Mr. and Mrs. Benefactor, who are ages 45 and 40, are the parents of two current students. Mr. and Mrs. Benefactor wish to make a gift to Bullis School of $400,000 in the form of stock which has significantly appreciated in value since they purchased the stock more than a decade ago for $100,000.
Mr. and Mrs. Benefactor make the gift as follows:
- They provide Bullis with a pledge of $400,000 to be paid over three years.
- They fulfill this pledge by transferring their shares of stock to Bullis School in three equal annual installments.
As a result:
- Bullis School receives $400,000.
- Mr. and Mrs. Benefactor avoid a federal capital gains tax of $45,000 which they would have incurred had they sold the stock and donated the proceeds.
- Mr. and Mrs. Benefactor are entitled to claim income tax charitable deductions totaling $400,000, resulting in federal tax savings of approximately $140,000 to someone in the top tax bracket.
Note: By spreading the gift over three years, Mr. and Mrs. Benefactor create an eight-year period (the initial three years plus five carry forward years) in which to claim the deduction thus minimizing the risk that they will lose a portion of the charitable deduction because of the annual 30% of adjusted gross income ceiling on the charitable deduction for appreciated property.
(The example above and the examples which follow are copy written by Helen Colson Development Associates.)
If a bequest is outright, i.e. the designated amount passes immediately and directly to the school without restrictions, that entire amount is effectively excluded from the donor's taxable estate and therefore from estate tax.
An outright bequest generally takes one of the following three forms:
- A pecuniary bequest, such as $100,000 in cash or securities valued at $100,000.

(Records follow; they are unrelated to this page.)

Lemma length_slice off n :
  0 <= off -> 0 <= n -> off + n <= file_size -> length (slice off n) = Z.to_nat n.
Proof. intros. unfold slice. rewrite length_take, length_drop. lia. Qed.

Lemma object_ok off n : 0 <= off -> off + n <= file_size -> object elf off n = Ok (slice off n).
Proof.
  intros. unfold object. rewrite (proj2 (Z.leb_le _ _)) by lia.
  by rewrite (proj2 (Z.leb_le _ _)) by lia.
Qed.

Lemma header_ok c :
  sizeof_hdr c <= file_size ->
  exists hdr, header elf c = Ok hdr /\ hdr_ok hdr /\ hdr = hdr_of c (slice 0 (sizeof_hdr c)).
Proof.
  intros Hs. unfold header. rewrite object_ok by (destruct c; cbn in *; lia). simpl.
  eexists. split_and!; [done| |done]. apply hdr_of_ok; [apply slice_bytes|].
  rewrite length_slice by (destruct c; cbn in *; lia). destruct c; cbn; lia.
Qed.

(** The table of program headers, when it lies in the file. *)
Record table_in (c : elf_class) (hdr : elf_hdr) : Prop := {
  ti_size : sizeof_phdr c <= h_phdr_size hdr;
  ti_end : h_phoff hdr + h_ph_num hdr * h_phdr_size hdr <= file_size;
}.

Definition phdr_i (c : elf_class) (hdr : elf_hdr) (i : Z) : elf_phdr :=
  phdr_of c (slice (h_phoff hdr + i * h_phdr_size hdr) (sizeof_phdr c)).

Definition phdrs (c : elf_class) (hdr : elf_hdr) : list elf_phdr :=
  map (phdr_i c hdr) (seqZ 0 (h_ph_num hdr)).

Lemma phdr_i_ok c hdr i : phdr_ok (phdr_i c hdr i).
Proof. apply phdr_of_ok, slice_bytes. Qed.

Lemma phdrs_ok c hdr : Forall phdr_ok (phdrs c hdr).
Proof. apply List.Forall_map, Forall_true. intros i. apply phdr_i_ok. Qed.

Section Table.
Variables (c : elf_class) (hdr : elf_hdr).
Hypothesis hdr_fine : hdr_ok hdr.
Hypothesis table_fine : table_in c hdr.

Lemma phdr_at_ok narrow i : 0 <= i < h_ph_num hdr -> phdr_at elf c narrow hdr i = Ok (phdr_i c hdr i).
Proof.
  intros Hi. destruct hdr_fine, table_fine. unfold phdr_at, u64_ok in *.
  assert (0 < sizeof_phdr c) by (destruct c; cbn; lia).
  assert (i * h_phdr_size hdr + h_phdr_size hdr <= h_ph_num hdr * h_phdr_size hdr) by nia.
  rewrite (proj2 (Z.leb_gt _ _)) by nia. rewrite andb_false_r.
  assert (2 ^ 32 <= 2 ^ width c) by (destruct c; cbn; lia).
  rewrite wrap_small by nia. rewrite object_ok by nia. done.
Qed.

Lemma phdr_loop_list {T R} narrow (body : elf_phdr -> T -> res (T + R)) n : forall i s,
  0 <= i -> i + Z.of_nat n <= h_ph_num hdr ->
  phdr_loop elf c narrow hdr body n i s = list_loop body (map (phdr_i c hdr) (seqZ i (Z.of_nat n))) s.
Proof.
  induction n as [|n IH]; intros i s Hi Hn; [done|]. cbn [phdr_loop].
  rewrite phdr_at_ok by lia. cbn [rbind].
  rewrite (seqZ_cons i) by lia. cbn [map list_loop].
  destruct (body (phdr_i c hdr i) s) as [[s'|r]|m| |]; cbn [rbind]; try done.
  rewrite IH by lia. do 3 f_equal; lia.
Qed.

Lemma over_phdrs_list {T R} narrow (body : elf_phdr -> T -> res (T + R)) s :
  over_phdrs elf c narrow hdr body s = list_loop body (phdrs c hdr) s.
Proof.
  destruct hdr_fine. unfold over_phdrs, phdrs. rewrite phdr_loop_list by lia.
  by rewrite Z2Nat.id by lia.
Qed.

End Table.

(** ** Addresses and the dynamic segment *)

(** What a translation promises: a place in the file, backed by a segment. *)
Definition translated (segs : list elf_phdr) (addr size off seg : Z) : Prop :=
  0 <= off /\ off + size <= file_size /\ 0 < seg /\ off + seg <= file_size /\
  exists ph, ph ∈ segs /\ p_vaddr ph <= addr < p_vaddr ph + p_filesz ph /\
             off = addr - p_vaddr ph + p_offset ph /\ seg = p_filesz ph - (addr - p_vaddr ph).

- A specific bequest, such as a home, a painting, or 100 shares of IBM stock.
- A residuary bequest, such as one-quarter of the decedent's estate remaining after all debts, expenses, and pecuniary and specific bequests have been paid.
Employee qualified plan benefits, IRA benefits, and life insurance proceeds also can be given to Bullis School upon death. These benefits pass by contract (the beneficiary designation form) rather than by will.
Leaving the benefits of a qualified plan or IRA to Bullis School is particularly attractive because the transfer avoids both an estate tax and an income tax which would be due if the benefits had been made payable to a non-charity. This offers a unique advantage to the donor. He or she can eliminate a significant tax burden by giving this asset to the school.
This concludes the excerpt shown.